Screening the proteome for ILD causal proteins
After applying Bonferroni correction (P < 2.64 × 10-5), our primary MR analysis revealed significant associations between ILD and four plasma proteins, with IPF displaying similar associations. Notably, BRSK2(Serine/threonine-protein kinase BRSK2), LRRC37A2(Leucine-rich repeat-containing protein37A2), and ADAM15(A disintegrin and metalloproteinase 15) exhibited shared associations, while CDH15(Cadherin-15)showed no significant association with IPF. In contrast, the results for sarcoidosis identified four candidate proteins that were entirely distinct from those associated with ILD and IPF after Benjamini-Hochberg correction: VEGFB(vascular endothelial growth factor B ), ANXA11(annexin A11), LTBR(Lymphotoxin-beta receptor), and ANGPTL4(Angiopoietin-related protein 4). Furthermore, no significant association was found between SAD-ILD, allergic bronchopulmonary aspergillosis (ABPA), and any proteins in the study.
Specifically, the Wald ratio indicated that the genetically predicted increase in CDH15 was associated with an elevated risk of ILD, with an odds ratio (OR) of 1.32 (95%CI 1.16-1.49; P = 1.09 × 10−5).
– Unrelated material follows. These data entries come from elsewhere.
Lemma collapse_ws_tidy b s : tidy b s = true -> Text.collapse_ws b s = s.
Proof.
  revert b. induction s as [|c s IH]; intros b; simpl; [done|].
  destruct (Text.is_space c).
  - intros [[Hc Hb%negb_true_iff]%andb_true_iff Ht]%andb_true_iff. subst b.
    apply Ascii.eqb_eq in Hc. subst c. by rewrite IH.
  - intros Ht. by rewrite IH.
Qed.

Lemma tidy_lstrip b b' s : tidy b s = true -> tidy b' (Text.lstrip s) = true.
Proof.
  revert b. induction s as [|c s IH]; intros b; simpl; [done|].
  destruct (Text.is_space c) eqn:E.
  - intros [_ Ht]%andb_true_iff. by apply (IH true).
  - intros Ht. simpl. by rewrite E.
Qed.

Lemma tidy_rstrip b s : tidy b s = true -> tidy b (Text.rstrip s) = true.
Proof.
  revert b. induction s as [|c s IH]; intros b; simpl; [done|].
  destruct (Text.is_space c) eqn:E.
  - intros [Hcb Ht]%andb_true_iff. apply IH in Ht.
    destruct (Text.rstrip s) as [|d r]; [done|].
    simpl in *. by rewrite E, Hcb, Ht.
  - intros Ht. apply IH in Ht.
    destruct (Text.rstrip s) as [|d r]; simpl in *; by rewrite E.
Qed.

Lemma rstrip_idem s : Text.rstrip (Text.rstrip s) = Text.rstrip s.
Proof.
  induction s as [|c s IH]; simpl; [done|].
  destruct (Text.rstrip s) as [|d r] eqn:E.
  - destruct (Text.is_space c) eqn:Ec; simpl; [done|]. by rewrite Ec.
  - change (Text.rstrip (String c (String d r))) with
      (match Text.rstrip (String d r) with
       | EmptyString => if Text.is_space c then EmptyString else String c EmptyString
       | q => String c q
       end).
    by rewrite IH.
Qed.

Lemma lstrip_rstrip_lstrip s :
  Text.lstrip (Text.rstrip (Text.lstrip s)) = Text.rstrip (Text.lstrip s).
Proof.
  induction s as [|c s IH]; [done|].
  cbn [Text.lstrip]. destruct (Text.is_space c) eqn:E; [exact IH|].
  cbn [Text.rstrip]. destruct (Text.rstrip s); rewrite ?E; cbn [Text.lstrip]; by rewrite E.
Qed.

Lemma strip_idem s : Text.strip (Text.strip s) = Text.strip s.
Proof. unfold Text.strip. by rewrite lstrip_rstrip_lstrip, rstrip_idem. Qed.

Lemma blank_collapse_ws b s : blank (Text.collapse_ws b s) = blank s.
Proof.
  revert b. induction s as [|c s IH]; intros b; simpl; [done|].
  destruct (Text.is_space c) eqn:E; simpl.
  - destruct b; simpl; by rewrite IH.
  - by rewrite E.
Qed.

Lemma truthy_lower s : Text.truthy (Text.lower s) = Text.truthy s.
Proof. by destruct s. Qed.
Similarly, elevating the expression levels of BRSK2(OR=1.30; P=1.70 × 10−13)also increased the risk of ILD, while increasing the expression levels of ADAM15(OR=0.86,95% CI 0.81-0.92; P=1.59 ×10−6)and LRRC37A2(OR=0.82; P=7.40 × 10−8)decreased the risk of ILD. Similarly, the odds ratio (95% CI) of IPF per standard deviation increase in genetically predicted levels of protein was 1.40 (1.26-1.55) for BRSK2, whereas 0.81 (0.75–0.89) for ADAM15, 0.74 (0.66–0.82) for LRRC37A2. For sarcoidosis, another subtype of ILD, higher plasma levels of LTBR were associated with a significantly increased risk of developing sarcoidosis, with on average 39% increased risk(OR=1.39; p=9.38×10−6), while ANGPTL4 (OR=0.72; p=1.68×10-5), VEGFB (OR=0.21; p=3.49×10-13) and ANXA11 (OR=0.16; p=1.09×10-7) were associated with decreased risk, respectively(refer to Table 1 and Fig.2).
Furthermore, to explore specific circulating proteins for the non-IPF F-ILD subtype and non-IPF ILD subtype, we also obtained datasets labeled "Other interstitial pulmonary diseases with fibrosis" and "Other interstitial pulmonary diseases" from the UK Biobank and GWAS Catalog databases for MR analysis. Interestingly, we observed that KLRF1 had a relatively low p-value (p = 3.10 × 10-5) with the non-IPF F-ILD dataset from the UKB, although it exceeded the threshold of P < 2.64 × 10-5. Nevertheless, we deemed it necessary to report this finding. Furthermore, no other significant results were found. Additionally, some previously described biomarkers for IPF(8), specifically FUT3_FUT5, were also evaluated in this MR study (the protein quantification method in the UKB-PPP study categorized FUT3 and FUT5 under the same cis-pQTL) (refer to Table 1a).
1Table 1a-1b can be placed here.
External validation of potential drug targets
To replicate the preliminary findings across various outcome GWAS datasets, we adopted both the same-variant and significant-variant approaches(Additional file 1: Table S3). Notably, significant associations for BRSK2 were identified in both ILD and IPF GWAS Catalog cohorts using two strategies. Specifically, employing independent significant pQTL documented by Zhang et al. as genetic instruments(15), elevated expression of BRSK2 was associated with an increased risk of ILD(OR=2.43; 95%CI 1.59-3.72; p=4.37×10-5). For ADAM15 and CDH15, significance was only in the ILD GWAS Catalog cohort using the same-variant strategy (P < 0.05). As no other independent significant pQTLs were for LRRC37A2, the original pQTL continued, still significantly associated in both external cohorts for ILD and IPF. Furthermore, LTBR showed significant associations in the sarcoidosis UK Biobank cohort using the significant-variant strategy, while VEGFB and ANXA11 showed associations using the same-variant strategy. However, ANGPTL4 did not yield notable results upon external validation (Fig.3).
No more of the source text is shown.